Écoutez maintenant, comment Platon donne une explication pareille, dans le 6e livre de la République, en ces termes : « Le philosophe donc, par ses rapports habituels avec Dieu et l’univers, s’identifie avec Dieu et l’ordre général, autant que cela est donné à l’humanité. Mais vous savez que l’envie de dénigrer est très répandue chez tous les hommes.

« Chez tous, en effet.

« Si donc il y avait nécessité, dis-je, pour le philosophe, d’essayer d’introduire dans les caractères humains, soit comme individus, soit comme société politique, des changements d’après ce qu’il voit, et non pas seulement de se réformer soi-même, pensez-vous que ce serait, un mauvais réformateur, sous le point de vue de tempérance, de justice et de toute verra populaire ?

« Pas le moins du monde, dit-il.

« Mais si la masse de la population avait le sentiment que ce que nous en disons est l’exacte vérité, croyez-vous qu’elle s’irriterait contre les philosophes ; qu’elle refuserait de nous accorder sa confiance, lorsque nous disons qu’il n’y a d’autre moyen de félicité pour les états, qu’autant que les peintres qui prennent leur modèle au sein de la divinité même, en esquisseront la forme· ?

« Ils ne s’irriteront pas s’ils ont cette conviction, dit-il ; mais comment s’y prendra-t-on pour faire cette esquisse dont vous parlez ?

« Supposons, répliquai-je, que la cité et les caractères des hommes soient comme une toile de tableau ; il faudra d’abord la rendre parfaitement exempte de taches ; ce qui ne sera pas bien facile. Or, d’abord, vous concevez qu’ils diffèrent, en cela, de tous les autres législateurs, qu’ils ne voudraient pas mettre la main au remaniement d’un empire ou d’un particulier, et ne voudraient pas leur donner des lois, s’ils ne les prenaient parfaitement purs, on s’ils ne les purifiaient eux-mêmes.

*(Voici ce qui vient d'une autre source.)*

Lemma Char_counter (lx : Lexer) t lx' :
  Helper.Char NT lx = Lexed (t, lx') →
  indent_count_ lx' = (indent_count_ lx + token_step t)%Z.
Proof.
  unfold Helper.Char.
  destruct (input_ lx) as [|c rest] eqn:Hin.
  { intros [= <- <-]. unfold token_step; simpl; lia. }
  destruct (is_char LF c).
  { case_match.
    - intros HNT. apply NT_counter in HNT. exact HNT.
    - intros [= <- <-]. unfold token_step; simpl; lia. }
  case_match.
  { intros [= <- <-]. unfold token_step; simpl; lia. }
  case_match.
  { unfold Helper.in_stream.
    destruct (Helper.Operation (c :: rest)) as [[t' r]| | | |] eqn:Hop; try done.
    intros [= <- <-]. simpl.
    assert (token_step t' = 0%Z) as ->; [|lia].
    revert Hop. unfold Helper.Operation.
    repeat (case_match; try done); intros [= <- <-]; done. }
  destruct (is_char SPACE c).
  { unfold Helper.Space. case_match; [apply Indent_counter|].
    intros HNT. apply NT_counter in HNT. exact HNT. }
  destruct (is_char HASH c).
  { unfold Helper.Comment. intros HNT. apply NT_counter in HNT. exact HNT. }
  destruct (is_char UNDERSCORE c).
  { destruct (Helper.Id lx) as [t' l'] eqn:HId. intros [= <- <-].
    pose proof (Id_counter lx) as HI. by rewrite HId in HI. }
  intros [= <- <-]. unfold token_step; simpl; lia.
Qed.

Lemma NextToken_body_counter (lx : Lexer) t lx' :
  NextToken_body NT lx = Lexed (t, lx') →
  indent_count_ lx' = (indent_count_ lx + token_step t)%Z.
Proof.
  unfold NextToken_body.
  destruct (peek_is_eof (input_ lx)).
  { repeat case_match; intros [= <- <-]; unfold token_step; simpl; lia. }
  destruct (input_ lx) as [|c rest] eqn:Hin.
  { intros [= <- <-]. unfold token_step; simpl; lia. }
  destruct (isalpha c).
  { destruct (Helper.Id lx) as [t' l'] eqn:HId. intros [= <- <-].
    pose proof (Id_counter lx) as HI. by rewrite HId in HI. }
  destruct (isdigit c).
  { unfold Helper.in_stream, Helper.Number.
    destruct (read_while isdigit (c :: rest)) as [ds r].
    destruct (Helper.digits_value ds <=? INT_MAX)%Z; [|done].
    intros [= <- <-]. unfold token_step; simpl; lia. }
  destruct (is_char QUOT c || is_char APOS c).
  { unfold Helper.in_stream, Helper.String.
    destruct (Helper.String_loop c rest []) as [[t' r]| | | |] eqn:Hs; try done.
    intros [= <- <-]. simpl.
    assert (token_step t' = 0%Z) as ->; [|lia].
    assert (∀ input s, Helper.String_loop c input s = Lexed (t', r) → ∃ v, t' = token_type.String v)
      as Hstr.
    { clear. intros input. remember (length input) as n eqn:Hn.
      assert (length input ≤ n) as Hle by lia. clear Hn.
      revert input Hle. induction n as [|n IH]; intros input Hle s.
      { destruct input; simpl in *; [done|lia]. }
      destruct input as [|d input']; simpl in *; [done|].
      destruct (is_char c d); [intros [= <- <-]; eauto|].
      destruct (is_char BACKSLASH d).
      - destruct input' as [|e input'']; [done|]. simpl in Hle.
        repeat (case_match; try done); apply IH; lia.
      - apply IH; lia. }
    destruct (Hstr _ _ Hs) as [v ->]. done. }
  destruct (Helper.Char NT lx) as [[t' l']| | | |] eqn:HC; try done.
  intros [= <- <-]. simpl. by apply (Char_counter lx).
Qed.

End Counter.

Lemma NextToken_counter (lx : Lexer) t lx' :
  NextToken lx = Lexed (t, lx') → indent_count_ lx' = (indent_count_ lx + token_step t)%Z.
Proof.
  unfold NextToken. generalize (enough_fuel lx). intros fuel. revert lx t lx'.
  induction fuel as [|fuel IH]; intros lx t lx'; [done|]. simpl.
  by apply NextToken_body_counter.
Qed.

(** What does hold, for every input and whatever begins a line: at every
    prefix of the tokens, the Indent tokens less the Dedent tokens are the
    depth counter of the lexer. *)
Lemma indent_balance_is_the_counter (n : nat) (lx : Lexer) l :
  tokens_from n lx = Some l →
  (indent_count_ (default lx (snd <$> last l))
   = indent_count_ lx + indent_balance (map fst l))%Z.
Proof.
  revert lx l. induction n as [|n IH]; intros lx l; simpl.
  { intros [= <-]. simpl. unfold indent_balance. simpl. lia. }
  destruct (NextToken lx) as [[t lx1]| | | |] eqn:Hnext; try done.
  destruct (tokens_from n lx1) as [l1|] eqn:Hl1; [|done]. simpl.
  intros [= <-]. specialize (IH lx1 l1 Hl1).
  apply NextToken_counter in Hnext.
  rewrite map_cons, indent_balance_cons. simpl fst.
  destruct l1 as [|p l1']; [simpl in *; unfold indent_balance; simpl; lia|].
  rewrite last_cons_cons.
  destruct (last (p :: l1')) as [q|] eqn:Hq; [simpl in *; lia|].
  by apply last_None in Hq.
Qed.

(** ** The executor: objects stay what they are *)

Lemma state_extends_refl (st : State) : state_extends st st.
Proof. intros a o H. destruct o; eauto. Qed.

Lemma state_extends_trans (st1 st2 st3 : State) :
  state_extends st1 st2 → state_extends st2 st3 → state_extends st1 st3.
Proof.
  intros H12 H23 a o H. specialize (H12 a o H).
  destruct o; try (by apply (H23 a _ H12)).
  destruct H12 as [f Hf]. apply (H23 a _ Hf).
Qed.

Lemma state_extends_Own (o : Object) (st : State) : state_extends st (snd (Own o st)).
Proof.
  intros a o' H. simpl.
  rewrite lookup_app_l by (by eapply lookup_lt_Some).
  destruct o'; eauto.
Qed.

Lemma state_extends_same_heap (st st' : State) :
  heap st' = heap st → state_extends st st'.
Proof. unfold state_extends. intros ->. intros a o H. destruct o; eauto. Qed.
(** Does the index declare [field] with the mapping [fm]? *)
Definition declares (im : IndexMappingImpl) (field : string) (fm : FieldMapping) : bool :=
  match mappedAs im field with
  | Some fm' => sameMapping fm' fm
  | None => false
  end.

(** A query fits an index mapping when each of its leaves names a field the
    mapping declares with the analysis the leaf relies on: exact terms and
    prefixes on keyword fields, text matches on standard-analysed fields,
    numeric ranges on numeric fields. *)
Fixpoint fitsMapping (im : IndexMappingImpl) (q : Query) : bool :=
  match q with
  | TermQuery _ f | PrefixQuery _ f => declares im f keywordMapping
  | MatchQuery _ f => declares im f standardMapping
  | NumericRangeQuery _ _ f => declares im f dateMapping
  | MatchAllQuery => true
  | ConjunctionQuery qs | DisjunctionQuery qs => forallb (fitsMapping im) qs
  | BooleanQuery must should mustNot =>
      forallb (fitsMapping im) must && forallb (fitsMapping im) should
      && forallb (fitsMapping im) mustNot
  end.

(** The handles closed among a list of events, in order. *)
Definition closed `{BleveEnv} (evs : list Event) : list Handle :=
  flat_map (λ e, match e with EvClose h => [h] | _ => [] end) evs.

(** Where the engine keeps the index called [name]. *)
Definition indexPath `{BleveEnv} (b : BleveEngine) (name : string) : string :=
  filepath_Join (IndexDir (BleveSettings (cfg b))) (String.append name ".bleve").

(** The paths the engine tried to open or create among a list of events. *)
Definition touched `{BleveEnv} (evs : list Event) : list string :=
  flat_map (λ e, match e with
                 | EvOpen path | EvNew path _ => [path]
                 | _ => []
                 end) evs.

(** * Properties *)

(** ** Loops that append *)

Lemma range_append_map {A B} (f : A → B) (l : list A) (acc : list B) :
  Go.range_append f l acc = acc ++ map f l.
Proof.
  unfold Go.range_append. revert acc.
  induction l as [|x l IH]; intros acc; simpl.
  - by rewrite app_nil_r.
  - by rewrite IH, <- app_assoc.
Qed.

Lemma flat_map_nil {A B} (f : A → list B) (l : list A) :
  (∀ x, f x = []) → flat_map f l = [].
Proof. intros Hf. induction l as [|x l IH]; simpl; [done|]. by rewrite Hf, IH. Qed.

Lemma flat_map_map {A B C} (g : B → list C) (f : A → B) (l : list A) :
  flat_map g (map f l) = flat_map (λ x, g (f x)) l.
Proof. induction l as [|x l IH]; simpl; [done|]. by rewrite IH. Qed.

(** ** The clauses of a post search *)

Section PostQueryFacts.
Context `{SearchParamsDates}.


(** Past the first element an iteration only appends a term query. *)
Lemma paramsLoop_later (i : nat) (ps : list SearchParams) (c : PostClauses) :
  paramsLoop (S i) ps c =
    {| termQueries := termQueries c ++ map messageQuery ps;
       filters := filters c;
       notFilters := notFilters c |}.
Proof.
  revert i c. induction ps as [|p ps IH]; intros i c; simpl.
  - rewrite app_nil_r. by destruct c.
  - rewrite IH. simpl. by rewrite <- app_assoc.
Qed.

Lemma globalFilters_termQueries (p : SearchParams) (c : PostClauses) :
  termQueries (globalFilters p c) = termQueries c.
Proof.
  unfold globalFilters.
  repeat (case_bool_decide || case_match); simpl; try done.
  all: destruct (_ || _); done.
Qed.

(** The clauses of a non-empty list: the filters are those of the first
    element, the term queries come one per element. *)
Lemma postClauses_cons (p : SearchParams) (rest : list SearchParams) :
  postClauses (p :: rest) =
    {| termQueries := map messageQuery (p :: rest);
       filters := filters (globalFilters p noClauses);
       notFilters := notFilters (globalFilters p noClauses) |}.
Proof.
  unfold postClauses. simpl. rewrite paramsLoop_later. simpl.
  unfold paramsStep. simpl. by rewrite globalFilters_termQueries.
Qed.



(** The shape of the query built for a non-empty parameter list. *)
Lemma postsQuery_cons (channels : list Channel) (p : SearchParams)
    (rest : list SearchParams) :
  let fs := filters (globalFilters p noClauses) in
  let nfs := notFilters (globalFilters p noClauses) in
  postsQuery channels (p :: rest) =
    Some (BooleanQuery
            ([visibilityQuery channels; allTermsQuery p (p :: rest)]
               ++ match fs with [] => [] | _ => [ConjunctionQuery fs] end)
            [] nfs).
Proof.
  intros fs nfs. unfold postsQuery.
  rewrite postClauses_cons, range_append_map. cbn [lookup list_lookup].
  cbn [termQueries filters notFilters]. fold fs nfs.
  unfold allTermsQuery, visibilityQuery, NewDisjunctionQuery, NewConjunctionQuery.
  replace (map (λ channel, channelTerm (Id channel)) channels)
    with (map (λ channel, TermQuery (Id channel) "ChannelId") channels) by done.
  destruct fs as [|f fs'], nfs as [|n nfs']; simpl; destruct (OrTerms p); done.
Qed.

End PostQueryFacts.

Section PostQueryClaims.
Context `{SearchParamsDates}.

(** The filters of a search depend on the first element alone. *)
Lemma postClauses_filters_first (p : SearchParams) (rest rest' : list SearchParams) :
  filters (postClauses (p :: rest)) = filters (postClauses (p :: rest'))
  ∧ notFilters (postClauses (p :: rest)) = notFilters (postClauses (p :: rest')).
Proof. by rewrite !postClauses_cons. Qed.

Lemma sameTerms_messageQuery (ps ps' : list SearchParams) :
  Forall2 sameTerms ps ps' → map messageQuery ps = map messageQuery ps'.
Proof.
  induction 1 as [|p p' ps ps' [Ht _] _ IH]; simpl; [done|].
  unfold messageQuery at 1 3. by rewrite Ht, IH.
Qed.

(** C1. Two non-empty parameter lists with the same first element, whose
    later elements agree pairwise on [Terms] and [OrTerms] but may differ in
    every channel, user and date field, give the same filter clauses and the
    same must-not clauses, as collected by the loop and as placed in the
    built query (which is the same query altogether). *)
Theorem global_filters_only_from_first
    (channels : list Channel) (p : SearchParams) (rest rest' : list SearchParams) :
  Forall2 sameTerms rest rest' →
  filters (postClauses (p :: rest)) = filters (postClauses (p :: rest'))
  ∧ notFilters (postClauses (p :: rest)) = notFilters (postClauses (p :: rest'))
  ∧ postsQuery channels (p :: rest) = postsQuery channels (p :: rest')
  ∧ ∃ q, postsQuery channels (p :: rest) = Some q
       ∧ mustClauses q !! 2 =
           match filters (globalFilters p noClauses) with
           | [] => None
           | fs => Some (ConjunctionQuery fs)
           end
       ∧ mustNotClauses q = notFilters (globalFilters p noClauses).
Proof.
  intros Hrest.
  destruct (postClauses_filters_first p rest rest') as [Hf Hn].
  split; [done|]. split; [done|].
  rewrite !postsQuery_cons. unfold allTermsQuery.
  rewrite (sameTerms_messageQuery (p :: rest) (p :: rest'))
    by (constructor; [done|assumption]).
  split; [done|].
  eexists. split; [reflexivity|]. simpl.
  by destruct (filters (globalFilters p noClauses)).
Qed.

Lemma range_clauses_channelTerm (l : list string) :
  flat_map range_clauses (map channelTerm l) = [].
Proof. rewrite flat_map_map. by apply flat_map_nil. Qed.

Lemma range_clauses_userTerm (l : list string) :
  flat_map range_clauses (map userTerm l) = [].
Proof. rewrite flat_map_map. by apply flat_map_nil. Qed.

Lemma range_clauses_messageQuery (ps : list SearchParams) :
  flat_map range_clauses (map messageQuery ps) = [].
Proof. rewrite flat_map_map. by apply flat_map_nil. Qed.

Lemma range_clauses_visibility (channels : list Channel) :
  range_clauses (visibilityQuery channels) = [].
Proof. unfold visibilityQuery. simpl. rewrite flat_map_map. by apply flat_map_nil. Qed.

Lemma range_clauses_allTerms (p : SearchParams) (ps : list SearchParams) :
  range_clauses (allTermsQuery p ps) = [].
Proof.
  unfold allTermsQuery. destruct (OrTerms p); simpl; apply range_clauses_messageQuery.
Qed.

(** With [OnDate] set, the clauses of the first element: the channel and
    user disjunctions, then the day's range, all other date fields unread. *)
Lemma globalFilters_onDate (p : SearchParams) :
  OnDate p ≠ "" →
  let onDateQ :=
    NumericRangeQuery (Some (Go.float64 (GetOnDateMillis p).1))
                      (Some (Go.float64 (GetOnDateMillis p).2)) "CreateAt" in
  ∃ fs, filters (globalFilters p noClauses) = fs ++ [onDateQ]
      ∧ flat_map range_clauses fs = []
      ∧ flat_map range_clauses (notFilters (globalFilters p noClauses)) = [].
Proof.
  intros Hon onDateQ. unfold globalFilters.
  rewrite (bool_decide_eq_true_2 _ Hon).
  destruct (GetOnDateMillis p) as [before after] eqn:Hmillis.
  subst onDateQ. cbn [fst snd].
  rewrite !range_append_map. cbn [app].
  exists ((if bool_decide (0 < length (InChannels p))
           then [DisjunctionQuery (map channelTerm (InChannels p))] else [])
          ++ (if bool_decide (0 < length (FromUsers p))
              then [DisjunctionQuery (map userTerm (FromUsers p))] else [])).
  repeat case_bool_decide; cbn;
    rewrite ?app_nil_r, ?range_clauses_channelTerm, ?range_clauses_userTerm;
    done.
Qed.

(** C2. When the first element has a non-empty [OnDate], the built query
    holds exactly one numeric range clause: the range on [CreateAt] with
    both bounds given, from the start to the end of that day, a conjunct of
    the filter conjunction among the top-level MUST clauses.  No range sits
    among the MUST-NOT clauses, whatever [AfterDate], [BeforeDate],
    [ExcludedAfterDate], [ExcludedBeforeDate] and [ExcludedDate] hold. *)
Theorem onDate_is_the_only_date_clause
    (channels : list Channel) (p : SearchParams) (rest : list SearchParams) :
  OnDate p ≠ "" →
  let onDateQ :=
    NumericRangeQuery (Some (Go.float64 (GetOnDateMillis p).1))
                      (Some (Go.float64 (GetOnDateMillis p).2)) "CreateAt" in
  ∃ q fs, postsQuery channels (p :: rest) = Some q
        ∧ range_clauses q = [onDateQ]
        ∧ ConjunctionQuery fs ∈ mustClauses q
        ∧ onDateQ ∈ fs
        ∧ flat_map range_clauses (mustNotClauses q) = [].
Proof.
  intros Hon onDateQ.
  destruct (globalFilters_onDate p Hon) as (fs & Hfs & Hfs_none & Hnfs_none).
  fold onDateQ in Hfs.
  eexists. exists (fs ++ [onDateQ]).
  split; [apply postsQuery_cons|].
  rewrite Hfs. cbn [mustClauses mustNotClauses].
  assert (Hne : match fs ++ [onDateQ] with
                | [] => []
                | _ => [ConjunctionQuery (fs ++ [onDateQ])]
                end = [ConjunctionQuery (fs ++ [onDateQ])])
    by (destruct fs; done).
  rewrite Hne. repeat split.
  - cbn [range_clauses flat_map app].
    fold (range_clauses (visibilityQuery channels)).
    fold (range_clauses (allTermsQuery p (p :: rest))).
    rewrite range_clauses_visibility, range_clauses_allTerms.
    rewrite Hnfs_none, flat_map_app, Hfs_none. done.
  - set_solver.
  - set_solver.
  - done.
Qed.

« Et ils auraient raison, dit-il.

« Vous êtes donc d’avis qu’après tous ces préliminaires il faut esquisser cette forme de gouvernement ?

« Pourquoi pas ?

« Je crois ensuite, qu’en cours d’exécution, ils fixeront souvent leurs regards sur l’un et sur l’autre, pour voir, d’une part, si elle a bien la nature de la justice, de l’honnêteté, de la tempérance et de toutes les autres choses semblables ; et de l’autre, pour se rendre compte comment ils pourront, la force de combinaisons et de mélanges dans leurs institutions, insinuer dans les hommes, l’ (ἀνδρείκελον) la ressemblance parfaite du modèle ; en prenant pour règle ce qu’Homère, dans les portraits qu’il fait des hommes, nomme θεοειδὲς et θεοείκελος.

« Très bien, me dit-il »

« Ils auraient, ce me semble, souvent à effacer, à surcharger, jusqu’à ce qu’ils eussent amené les caractères d’hommes à devenir vraiment aimés des dieux, autant que cela est possible. »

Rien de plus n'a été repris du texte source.